U.S. BIS Export Controls & Loophole Crackdown

The U.S. Bureau of Industry and Security (BIS) enforces strict limits on advanced computing items. Under the January 15, 2026 final rule, exports of NVIDIA H200 and AMD MI325X chips to China/Macau shifted from presumption of denial to a case-by-case review, subject to strict conditions:

  • Performance Thresholds: Review applies to chips with Total Processing Performance (TPP) < 21,000 and DRAM bandwidth < 6,500 GB/s.
  • Export Tariffs & Caps: Licenses impose a 25% revenue tariff, a 50% volume cap compared to U.S. shipments, and strict third-party testing.
  • Cloud Loophole: The House passed the Remote Access Security Act (369-22) to block Chinese entities from renting GPU compute via foreign cloud nodes.
04

China's Sovereign Semiconductor Stack

In response to Western bans, China has injected USD 28.3 billion into its National Semiconductor Fund, designating SMIC and Huawei as national champions to build an independent domestic silicon ecosystem:

  • SMIC Fabrication: SMIC is producing 7nm (N+2) using older DUV multi-patterning at 20-40% yields. 5nm pilot runs are underway targeting 2026 mass production.
  • Huawei Ascend 910C: Two-chiplet design delivering 780 TFLOPS BF16. Huawei shipped 805K total accelerators in 2025 (653K being 910C).
  • Huawei Ascend 950PR & DT: Next-gen architectures. 950PR delivers 1.56 PFLOPS FP4 with 112GB HiBL memory; the training variant (950DT) features 144GB HiZQ memory.
  • Atlas 950 SuperPod: Massive Chinese cluster combining 8,192 Ascend 950DT chips in 160 cabinets, claiming 6.7× NVL144 compute capacity.
Hyperscaler Demand Signals

Surging Bids for Export-Compliant Chips.

Despite the regulatory tariffs and caps, demand for U.S. hardware inside China remains unprecedented.

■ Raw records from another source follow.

(** * Jeevan Setu: the emergency dispatch coordinator

    A shallow embedding of the socket.io coordinator of the backend server
    (the [io.on('connection', ...)] handlers, [broadcastToAvailableDrivers]
    and the in-memory [state]), with the properties of its request life
    cycle.

    The server runs on a single-threaded event loop: every handler runs to
    completion, so a handler is a function from the state before the event
    to the state after it and the list of messages it emits. *)

From Stdlib Require Import PrimFloat.
From stdpp Require Import base decidable option list strings.

Set Default Proof Using "Type".
#[local] Set Warnings "-inexact-float".
Open Scope string_scope.

(** ** JavaScript [Map]

    [state.drivers], [state.emergencies] and [state.hospitals] are ES6
    [Map]s.  A [Map] iterates in insertion order, [set] on a key that is
    present keeps the position of the key, and [delete] removes the key. *)

Module JsMap.
Section js_map.
Context {K V : Type} `{EqDecision K}.

Fixpoint get (k : K) (m : list (K * V)) : option V :=
  match m with
  | [] => None
  | (k', v) :: m' => if decide (k' = k) then Some v else get k m'
  end.

Definition has (k : K) (m : list (K * V)) : bool :=
  match get k m with Some _ => true | None => false end.

Fixpoint set (k : K) (v : V) (m : list (K * V)) : list (K * V) :=
  match m with
  | [] => [(k, v)]
  | (k', v') :: m' =>
      if decide (k' = k) then (k, v) :: m' else (k', v') :: set k v m'
  end.

Fixpoint delete (k : K) (m : list (K * V)) : list (K * V) :=
  match m with
  | [] => []
  | (k', v') :: m' =>
      if decide (k' = k) then delete k m' else (k', v') :: delete k m'
  end.

End js_map.
End JsMap.

(** ** Data model *)

Definition SocketId := string.
(** Addresses in the store of driver objects. *)
Abbreviation loc := nat (only parsing).

(** A [{lat, lng}] point with the optional [address] that the default
    request location carries.  Coordinates are IEEE-754 doubles, as every
    JavaScript number. *)
Record Location := mkLocation {
  lat : float;
  lng : float;
  address : option string
}.

Inductive DriverStatus := Available | Busy.

Inductive EmergencyStatus := Searching | Accepted | Cancelled.

#[global] Instance DriverStatus_eq_dec : EqDecision DriverStatus.
Proof. solve_decision. Defined.

#[global] Instance EmergencyStatus_eq_dec : EqDecision EmergencyStatus.
Proof. solve_decision. Defined.

(** The object built by [driver:register]. *)
Record Driver := mkDriver {
  d_id : string;
  d_socketId : SocketId;
  d_name : string;
  d_vehicle : string;
  d_location : Location;
  d_status : DriverStatus
}.

(** The object built by [patient:sos].  [assignedDriver] is a reference to
    a driver object: [emergency.assignedDriver = driver] stores the very
    object that [state.drivers] holds, so it is an address in the store of
    driver objects ([None] is JavaScript's [null]). *)
Record Emergency := mkEmergency {
  e_id : string;
  patientSocketId : SocketId;
  e_location : Location;
  severity : string;
  e_type : string;
  e_status : EmergencyStatus;
  timestamp : Z;
  assignedDriver : option loc
}.

(** The object built by [hospital:register]; [hospital:update-beds] stores
    whatever [data.beds] and [data.icu] are, [None] being [undefined]. *)
Record Hospital := mkHospital {
  h_id : string;
  h_socketId : SocketId;
  h_name : string;
  beds : option Z;
  icu : option Z;
  h_location : Location
}.

(** The in-memory [state].  Driver objects are shared between
    [state.drivers] and the [assignedDriver] field of emergencies, and are
    mutated in place ([driver.status = ...], [driver.location = ...]); they
    live in [heap], addressed by position, and [drivers] maps a socket id
    to the address of its driver object.  Emergency and hospital objects
    are reachable from their map only and are kept in it by value. *)
Record State := mkState {
  drivers : list (SocketId * loc);
  emergencies : list (string * Emergency);
  hospitals : list (SocketId * Hospital);
  heap : list Driver
}.

Definition initial_state : State :=
  {| drivers := []; emergencies := []; hospitals := []; heap := [] |}.

(** ** Wire protocol *)

(** Payloads of the client events.  A field is [None] when the client left
    it out. *)
Record DriverRegisterData := mkDriverRegisterData {
  rd_name : option string;
  rd_vehicle : option string;
  rd_location : option Location
}.

Record SosData := mkSosData {
  sd_location : option Location;
  sd_severity : option string;
  sd_type : option string
}.

Record HospitalRegisterData := mkHospitalRegisterData {
  hd_name : option string;
  hd_beds : option Z;
  hd_icu : option Z;
  hd_location : option Location
}.

Record UpdateBedsData := mkUpdateBedsData {
  ub_beds : option Z;
  ub_icu : option Z
}.

(** The [distance] field of an offer is the string
    [calculateDistance(driver.location, emergency.location)]: a haversine
    computation in double-precision trigonometry, printed by [toFixed(1)].
    The coordinator only forwards it; the field records the two arguments
    of the call. *)
Inductive Distance :=
  | calculateDistance (loc1 loc2 : Location).

(** Server-to-client events, one constructor per event name. *)
Inductive Payload :=
  | driver_registered (success : bool) (driver : Driver)
  | emergency_driver_assigned (emergencyId name vehicle eta : string)
  | driver_assignment_confirmed
      (emergencyId : string) (emergency : Emergency) (assigned : Driver)
  | hospital_incoming_patient (emergencyId sev eta driver : string)
  | emergency_new_request
      (emergencyId : string) (location : Location) (sev type : string)
      (distance : Distance)
  | emergency_no_drivers (emergencyId : string)
  | emergency_created (emergencyId : string) (status : EmergencyStatus)
  | emergency_cancelled (emergencyId : string)
  | hospital_registered (success : bool) (hospital : Hospital).

(** [socket.emit(...)] and [io.to(socketId).emit(...)]: a payload addressed
    to one socket id. *)
Record Emit := mkEmit {
  target : SocketId;
  payload : Payload
}.

(** ** JavaScript [||] on the fields of a payload *)

(** [s || d] on a string field: [undefined] and the empty string are
    falsy. *)
Definition or_string (o : option string) (d : string) : string :=
  match o with
  | Some s => if decide (s = "") then d else s
  | None => d
  end.

(** [n || d] on a number field: [undefined] and [0] are falsy. *)
Definition or_number (o : option Z) (d : Z) : Z :=
  match o with
  | Some n => if decide (n = 0%Z) then d else n
  | None => d
  end.

(** [l || d] on an object field: every object is truthy. *)
Definition or_location (o : option Location) (d : Location) : Location :=
  match o with
  | Some l => l
  | None => d
  end.

Definition mumbai : Location :=
  {| lat := 19.076%float; lng := 72.8777%float; address := None |}.

Definition unknown_location : Location :=
  {| lat := 19.076%float; lng := 72.8777%float;
     address := Some "Unknown Location" |}.

Definition default_hospital_location : Location :=
  {| lat := 19.08%float; lng := 72.88%float; address := None |}.

(** ** Field updates *)

Definition set_d_status (s : DriverStatus) (d : Driver) : Driver :=
  {| d_id := d_id d; d_socketId := d_socketId d; d_name := d_name d;
     d_vehicle := d_vehicle d; d_location := d_location d; d_status := s |}.

Definition set_d_location (l : Location) (d : Driver) : Driver :=
  {| d_id := d_id d; d_socketId := d_socketId d; d_name := d_name d;
     d_vehicle := d_vehicle d; d_location := l; d_status := d_status d |}.

Definition set_e_status (s : EmergencyStatus) (e : Emergency) : Emergency :=
  {| e_id := e_id e; patientSocketId := patientSocketId e;
     e_location := e_location e; severity := severity e; e_type := e_type e;
     e_status := s; timestamp := timestamp e;
     assignedDriver := assignedDriver e |}.

Definition set_assignedDriver (a : option loc) (e : Emergency) : Emergency :=
  {| e_id := e_id e; patientSocketId := patientSocketId e;
     e_location := e_location e; severity := severity e; e_type := e_type e;
     e_status := e_status e; timestamp := timestamp e; assignedDriver := a |}.

Definition set_beds (b i : option Z) (h : Hospital) : Hospital :=
  {| h_id := h_id h; h_socketId := h_socketId h; h_name := h_name h;
     beds := b; icu := i; h_location := h_location h |}.

Definition set_drivers (m : list (SocketId * loc)) (st : State) : State :=
  {| drivers := m; emergencies := emergencies st;
     hospitals := hospitals st; heap := heap st |}.

Definition set_emergencies (m : list (string * Emergency)) (st : State)
  : State :=
  {| drivers := drivers st; emergencies := m;
     hospitals := hospitals st; heap := heap st |}.

Definition set_hospitals (m : list (SocketId * Hospital)) (st : State)
  : State :=
  {| drivers := drivers st; emergencies := emergencies st;
     hospitals := m; heap := heap st |}.

Definition set_heap (h : list Driver) (st : State) : State :=
  {| drivers := drivers st; emergencies := emergencies st;
     hospitals := hospitals st; heap := h |}.

(** [state.drivers.get(socketId)]: the address of the driver object and
    the object itself, or [None] for [undefined].  An address outside the
    store does not occur in JavaScript ([wf_state] below rules it out); it
    reads as [undefined]. *)
Definition driver_of (st : State) (socketId : SocketId)
  : option (loc * Driver) :=
  match JsMap.get socketId (drivers st) with
  | Some l =>
      match heap st !! l with
      | Some driver => Some (l, driver)
      | None => None
      end
  | None => None
  end.

(** ** Helper functions *)

(** The [emergency:new-request] that [broadcastToAvailableDrivers] sends for
    [emergency] to the [driver] registered under [socketId]. *)
Definition offer (socketId : SocketId) (driver : Driver)
    (emergency : Emergency) : Emit :=
  {| target := socketId;
     payload := emergency_new_request (e_id emergency) (e_location emergency)
       (severity emergency) (e_type emergency)
       (calculateDistance (d_location driver) (e_location emergency)) |}.

(** The [forEach] of [broadcastToAvailableDrivers]: one [emergency:new-request]
    per entry of [state.drivers] whose driver is [available], in the order
    of the map. *)
Fixpoint offers (h : list Driver) (emergency : Emergency)
    (ds : list (SocketId * loc)) : list Emit :=
  match ds with
  | [] => []
  | (socketId, l) :: ds' =>
      match h !! l with
      | Some driver =>
          if decide (d_status driver = Available) then
            offer socketId driver emergency :: offers h emergency ds'
          else offers h emergency ds'
      | None => offers h emergency ds'
      end
  end.

Definition broadcastToAvailableDrivers (st : State) (emergency : Emergency)
  : list Emit :=
  let sent := offers (heap st) emergency (drivers st) in
  let notified := length sent in
  if decide (notified = 0) then
    sent ++ [ {| target := patientSocketId emergency;
                 payload := emergency_no_drivers (e_id emergency) |} ]
  else sent.

(** ** Socket handlers

    Each handler takes the id of the socket the event arrived on
    ([socket.id]), the payload of the event, and whatever the handler
    draws from the environment ([uuidv4()], [Date.now()]). *)

(** [socket.on('driver:register', ...)]: a new driver object replaces
    whatever the socket had registered. *)
Definition driver_register (socket : SocketId) (data : DriverRegisterData)
    (uuid : string) (st : State) : State * list Emit :=
  let driver :=
    {| d_id := uuid;
       d_socketId := socket;
       d_name := or_string (rd_name data) "Unknown Driver";
       d_vehicle := or_string (rd_vehicle data) "MH-XX-XXXX";
       d_location := or_location (rd_location data) mumbai;
       d_status := Available |} in
  let l := length (heap st) in
  (set_drivers (JsMap.set socket l (drivers st))
     (set_heap (heap st ++ [driver]) st),
   [ {| target := socket; payload := driver_registered true driver |} ]).

(** [socket.on('driver:update-location', ...)] *)
Definition driver_update_location (socket : SocketId) (location : Location)
    (st : State) : State * list Emit :=
  match driver_of st socket with
  | Some (l, driver) =>
      (set_heap (<[l := set_d_location location driver]> (heap st)) st, [])
  | None => (st, [])
  end.

(** The guard of [driver:accept]:
    [driver && emergency && emergency.status === 'searching']. *)
Definition accept_guard (socket : SocketId) (emergencyId : string)
    (st : State) : option (loc * Driver * Emergency) :=
  match driver_of st socket, JsMap.get emergencyId (emergencies st) with
  | Some (l, driver), Some emergency =>
      if decide (e_status emergency = Searching)
      then Some (l, driver, emergency)
      else None
  | _, _ => None
  end.

(** The [forEach] over [state.hospitals] of [driver:accept]. *)
Definition notify_hospitals (emergencyId : string) (emergency : Emergency)
    (driver : Driver) (hs : list (SocketId * Hospital)) : list Emit :=
  map (fun h : SocketId * Hospital =>
         {| target := fst h;
            payload := hospital_incoming_patient emergencyId
              (severity emergency) "8 mins" (d_vehicle driver) |}) hs.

ByteDance has prepared over $14 billion in purchase orders for NVIDIA H200 processors for 2026, contingent on case-by-case BIS export license approvals.

Concurrently, Chinese tech firms are committing billions to Huawei's domestic Atlas 950 platform, with ByteDance signing a $5.6B hardware deployment agreement for the upcoming Ascend 950 series.